How Policies Work
Policies are evaluated per identity. An evaluation can be triggered during aggregation, Identity Cube refresh, a specialized task (such as a dedicated refresh task), or as part of the Lifecycle Manager access request process.
In IdentityIQ, policies can be both detective and preventive.
Detective Policies
Policies are detective when they find and flag any access that already exists and is in violation of your business rules. In IdentityIQ, the Refresh Identities task checks all identities against policies, and marks the ones that are in violation of your active policies. Evaluation during aggregation can also be a detective way of finding violations.

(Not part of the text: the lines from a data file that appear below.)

Lemma nc_create_managed_correct h m q size prepare same :
  (forall h a n, unchanged h (prepare h a n).2) ->
  let '(r, h', m', q') := nc_create_managed h (Some m) size (Some prepare) (Some q) same in
  match r with
  | None => exists c, m' = Some c /\ q' = Some q /\ nc_size c = size /\ nc_published c = true /\ nc_quarantined c = false /\
      views c ## k_live h /\ k_live h' = views c ∪ k_live h /\
      k_protection h' (nc_executable c, size) = RX /\ k_protection h' (nc_writable c, size) = RW /\ nc_executable c <> nc_writable c
  | Some e => m' = Some m /\
      (q' = Some q /\ k_live h' = k_live h \/
       e = EINPROGRESS /\ exists c, q' = Some c /\ nc_quarantined c = true /\ nc_published c = false /\
         views c ## k_live h /\ k_live h' = views c ∪ k_live h /\
         k_protection h' (nc_executable c, size) = RX /\ k_protection h' (nc_writable c, size) = RX)
  end.
Proof.
  intros Hprepare. unfold nc_create_managed. destruct (_ || _ || _ || _ || _ || _) eqn:Eargs; [by auto|]. bool_props.
  pose proof (law_mmap_code h size) as Hmap. destruct (k_mmap_code h size) as [[e|x] h1]; [split; [done|left; by destruct Hmap]|].
  destruct Hmap as [Hx [Hnew1 Hl1 Hp1 Ho1]].
  pose proof (law_remap h1 x size) as Hremap. destruct (k_remap h1 x size) as [[e|b] h2].
  { pose proof (nc_destroy_correct h2 (mkMemory x 0 size false false)) as Hd. cbn [nc_quarantined] in Hd.
    destruct (nc_destroy h2 _) as [h3 m3]. destruct Hd as [_ Hd]. split; [done|]. left. split; [done|].
    destruct Hremap as [Hl2 _]. cbn. rewrite Hd, Hl2, Hl1. unfold views. cbn [nc_executable nc_writable nc_size].
    rewrite (proj2 (Z.eqb_neq x 0)) by lia. set_solver. }
  destruct Hremap as [Hb [Hnew2 Hl2 Hp2 Ho2]].
  assert (Hviews : forall pub quar, views (mkMemory x b size pub quar) = {[(x, size)]} ∪ {[(b, size)]}).
  { intros pub quar. unfold views. cbn. by rewrite (proj2 (Z.eqb_neq x 0)), (proj2 (Z.eqb_neq b 0)) by lia. }
  assert (x <> b) as Hxb by (intros ->; apply Hnew2; rewrite Hl1; set_solver).
  pose proof (Hprepare h2 x size) as Hpre. destruct (prepare h2 x size) as [outcome h3]. cbn [snd] in Hpre. destruct Hpre as [Hl3 Hp3].
  assert (Hback : forall h4, k_live h4 = k_live h3 -> k_live (nc_destroy h4 (mkMemory x b size false false)).1 = k_live h).
  { intros h4 E4. pose proof (nc_destroy_correct h4 (mkMemory x b size false false)) as Hd. cbn [nc_quarantined] in Hd.
    destruct (nc_destroy h4 _) as [h5 m5]. destruct Hd as [_ Hd]. cbn. rewrite Hd, E4, Hl3, Hl2, Hl1, Hviews.
    rewrite Hl1 in Hnew2. set_solver. }
  assert (Hdisjoint : {[(x, size)]} ∪ {[(b, size)]} ## k_live h) by (rewrite Hl1 in Hnew2; set_solver).
  assert (Hunion : {[(b, size)]} ∪ ({[(x, size)]} ∪ k_live h) = {[(x, size)]} ∪ {[(b, size)]} ∪ k_live h) by set_solver.
  assert (Hrx : k_protection h2 (x, size) = RX) by (rewrite Ho2 by congruence; exact Hp1).
  destruct outcome.
  - split; [done|]. left. split; [done|]. by apply Hback.
  - pose proof (law_mprotect h3 b size (Z.lor PROT_READ PROT_WRITE)) as Hprot.
    destruct (k_mprotect h3 b size _) as [[e|] h4].
    + split; [done|]. left. split; [done|]. apply Hback. apply Hprot.
    + destruct Hprot as [Hl4 Hp4 Ho4]. exists (mkMemory x b size true false). rewrite Hviews. cbn [nc_size nc_published nc_quarantined nc_executable nc_writable].
      split_and!; try done.
      * by rewrite Hl4, Hl3, Hl2, Hl1.
      * rewrite Ho4 by congruence. by rewrite Hp3.
  - split; [done|]. right. split; [done|]. exists (mkMemory x b size false true). rewrite Hviews. cbn [nc_published nc_quarantined nc_executable nc_writable].
    split_and!; try done.
    + by rewrite Hl3, Hl2, Hl1.
    + by rewrite Hp3.
    + rewrite Hp3, Hp2. exact Hp1.
Qed.
(** A helper that always knows its answer leaves nothing in quarantine. *)
Lemma nc_create_managed_certain h m q size prepare same :
  (forall h a n, (prepare h a n).1 <> NC_UNCERTAIN) -> (nc_create_managed h (Some m) size (Some prepare) (Some q) same).2 = Some q.
Proof.
  intros Hcertain. unfold nc_create_managed. destruct (_ || _ || _ || _ || _ || _); [done|]. destruct (k_mmap_code h size) as [[e|x] h1]; [done|].
  destruct (k_remap h1 x size) as [[e|b] h2]; [done|]. pose proof (Hcertain h2 x size) as Hc. destruct (prepare h2 x size) as [[] h3]; [done| |done].
  by destruct (k_mprotect h3 b size _) as [[e|] h4].
Qed.
(** C27: no mapping is lost and none is freed twice. A new code memory owns exactly
    two mappings that were not there before, an executable one that cannot be
    written and a writable one that cannot be executed; when the helper's answer is
    uncertain both are kept in quarantine, never enabled for writing; every other
    refusal leaves the mappings of the process as they were. *)
Theorem nc_create_managed_spec h m q size prepare same :
  (forall h a n, unchanged h (prepare h a n).2) ->
  let '(r, h', m', q') := nc_create_managed h (Some m) size (Some prepare) (Some q) same in
  match r with
  | None => exists c, m' = Some c /\ q' = Some q /\ nc_size c = size /\ nc_published c = true /\ nc_quarantined c = false /\
      views c ## k_live h /\ k_live h' = views c ∪ k_live h /\
      k_protection h' (nc_executable c, size) = RX /\ k_protection h' (nc_writable c, size) = RW /\ nc_executable c <> nc_writable c
  | Some e => m' = Some m /\
      (q' = Some q /\ k_live h' = k_live h \/
       e = EINPROGRESS /\ exists c, q' = Some c /\ nc_quarantined c = true /\ nc_published c = false /\
         views c ## k_live h /\ k_live h' = views c ∪ k_live h /\
         k_protection h' (nc_executable c, size) = RX /\ k_protection h' (nc_writable c, size) = RX)
  end.
Proof. apply nc_create_managed_correct. Qed.

(** Adopting adds the writable alias to what the process has, or nothing. *)
Theorem nc_adopt_correct h m executable size :
  0 <= size ->
  let '(r, h', m') := nc_adopt h (Some m) executable size in
  match r with
  | None => exists c, m' = Some c /\ nc_executable c = executable /\ nc_size c = size /\ nc_published c = true /\
      executable mod k_page = 0 /\ size mod k_page = 0 /\ 0 < size <= NC_MAX_ARENA /\
      ((nc_writable c, size) ∉ k_live h) /\ k_live h' = {[(nc_writable c, size)]} ∪ k_live h /\
      k_protection h' (nc_writable c, size) = RW /\ forall y, y <> (nc_writable c, size) -> k_protection h' y = k_protection h y
  | Some e => m' = Some m /\ k_live h' = k_live h
  end.
Proof.
  intros Hsize. unfold nc_adopt. destruct (_ || _ || _ || _ || _ || _) eqn:Eargs; [done|]. bool_props.
  pose proof (law_remap h executable size) as Hremap. destruct (k_remap h executable size) as [[e|b] h1]; [split; [done|apply Hremap]|].
  destruct Hremap as [Hb [Hnew Hl Hp Ho]]. pose proof (law_mprotect h1 b size (Z.lor PROT_READ PROT_WRITE)) as Hprot.
  destruct (k_mprotect h1 b size _) as [[e|] h2].
  - split; [done|]. destruct (law_deallocate h2 b size) as [-> _]. destruct Hprot as [-> _]. rewrite Hl. set_solver.
  - destruct Hprot as [Hl2 Hp2 Ho2]. exists (mkMemory executable b size true false). cbn [nc_executable nc_writable nc_size nc_published].
    split_and!; try done; try lia; [by rewrite Hl2|]. intros y Hy. by rewrite Ho2, Ho.
Qed.
(** The limits are sizes that are accepted, within what the system has left. *)
Theorem nc_limits_spec h :
  let ok limit := 0 <= limit <= NC_MAX_ARENA /\ limit mod k_page = 0 /\ (nc_available_memory h <> 0 -> limit <= nc_available_memory h) in
  ok (nc_launch_limit h) /\ ok (nc_arena_limit h) /\
  (nc_available_memory h <> 0 -> nc_arena_limit h <= nc_available_memory h / 4) /\ nc_arena_limit h <= nc_launch_limit h.
Proof.
  cbv zeta. unfold nc_launch_limit, nc_arena_limit, nc_available_memory. pose proof (law_available h) as Hav.
  destruct law_page as (k & Hk & ->). assert (0 < 2 ^ k) as Hpos by (apply Z.pow_pos_nonneg; lia).
  assert (Hround : forall x, 0 <= x -> 0 <= x - x mod 2 ^ k <= x /\ (x - x mod 2 ^ k) mod 2 ^ k = 0).
  { intros x Hx. pose proof (Z.mod_pos_bound x (2 ^ k) Hpos). pose proof (Z.mod_le x (2 ^ k) Hx Hpos). split; [lia|].
    rewrite Zminus_mod, Z.mod_mod by lia. by rewrite Z.sub_diag, Z.mod_0_l by lia. }
  assert (Hmono : forall x y, 0 <= x <= y -> x - x mod 2 ^ k <= y - y mod 2 ^ k).
  { intros x y Hxy. pose proof (Z.div_mod x (2 ^ k)). pose proof (Z.div_mod y (2 ^ k)). pose proof (Z.div_le_mono x y (2 ^ k) Hpos ltac:(lia)). nia. }
  set (av := k_available h) in *. assert (0 <= av / 4 <= av) as Hq by (split; [apply Z.div_pos; lia|apply Z.div_le_upper_bound; lia]).
  set (l1 := if negb (av =? 0) && (av <? NC_MAX_ARENA) then av else NC_MAX_ARENA).
  set (l2 := if negb (av =? 0) && (av / 4 <? NC_MAX_ARENA) then av / 4 else NC_MAX_ARENA).
  assert (0 <= l1 <= NC_MAX_ARENA /\ (av <> 0 -> l1 <= av)) as [H1 H1'].
  { unfold l1. destruct (Z.eqb_spec av 0), (Z.ltb_spec av NC_MAX_ARENA); cbn; unfold NC_MAX_ARENA in *; lia. }
  assert (0 <= l2 <= l1 /\ (av <> 0 -> l2 <= av / 4)) as [H2 H2'].
  { unfold l2, l1. destruct (Z.eqb_spec av 0), (Z.ltb_spec av NC_MAX_ARENA), (Z.ltb_spec (av / 4) NC_MAX_ARENA); cbn; unfold NC_MAX_ARENA in *; lia. }
  destruct (Hround l1 ltac:(lia)) as [H3 H4]. destruct (Hround l2 ltac:(lia)) as [H5 H6]. pose proof (Hmono l2 l1 ltac:(lia)).
  split_and!; try done; try lia; intros Hne; specialize (H1' Hne); specialize (H2' Hne); lia.
Qed.
(** A write stays inside the code memory, goes through the writable view, and
    brings the instruction cache up to date for the same range of the executable
    view. *)
Theorem nc_write_spec m offset bytes size :
  0 <= offset -> 0 <= size <= Z.of_nat (length bytes) ->
  match nc_write m offset (Some bytes) size with
  | inl e => e = EINVAL /\ (nc_published m = false \/ nc_quarantined m = true \/ nc_executable m = 0 \/ nc_writable m = 0 \/ nc_size m < offset + size)
  | inr None => size = 0
  | inr (Some w) => offset + size <= nc_size m /\ nc_published m = true /\ nc_quarantined m = false /\
      cw_at w = nc_writable m + offset /\ Z.of_nat (length (cw_bytes w)) = size /\ cw_bytes w = take (Z.to_nat size) bytes /\
      cw_flushed w = (cw_at w, size) /\ cw_invalidated w = (nc_executable m + offset, size)
  end.
Proof.
  intros Hoff Hsize. unfold nc_write. destruct (_ || _ || _ || _ || _ || _) eqn:E.
  - split; [done|]. destruct (nc_published m); [|by left]. destruct (nc_quarantined m); [by right; left|]. cbn [negb orb] in E.
    destruct (Z.eqb_spec (nc_executable m) 0); [by do 2 right; left|]. destruct (Z.eqb_spec (nc_writable m) 0); [by do 3 right; left|].
    do 4 right. cbn [orb] in E. destruct (Z.ltb_spec (nc_size m) offset); [lia|]. cbn [orb] in E. bool_props. lia.
  - bool_props. destruct (Z.eqb_spec size 0); [done|]. cbn. split_and!; try done; try lia. rewrite length_take. lia.
Qed.
End ownership.

Section debugger.
Context {H : Type} `{!CodeKernel H, !CodeKernelLaws H} (attachment : option (H -> bool)) (DA_PROTOCOL : bool).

To enable policy evaluation during aggregation or during an Identity Refresh task, the Check active policies option must be selected in the aggregation or refresh task.
Preventive Policies
Policies can also be preventive, helping you spot and avoid the granting of problematic access before it occurs. Users can be alerted to violations at the time access is requested, and when it is approved. Making policies preventive is optional, and is configured using a business process for provisioning. This configuration is optional because there might be some cases, such as when using a Separation of Duties policy, when you do not want to let users know which access combinations can provide an opportunity for fraud or for circumvention of security controls. The out-of-the-box business process that manages this behavior is LCM Provisioning, but you can implement your own business processes as needed, using LCM Provisioning as a model.
IdentityIQ's Policy Violations page shows you any policy violations you are responsible for acting on. You can revoke the problematic access, allow the violation to continue for a set period of time, or take other actions such as forwarding the violation to another user. See the Overview of the Policy Violations Page for more details.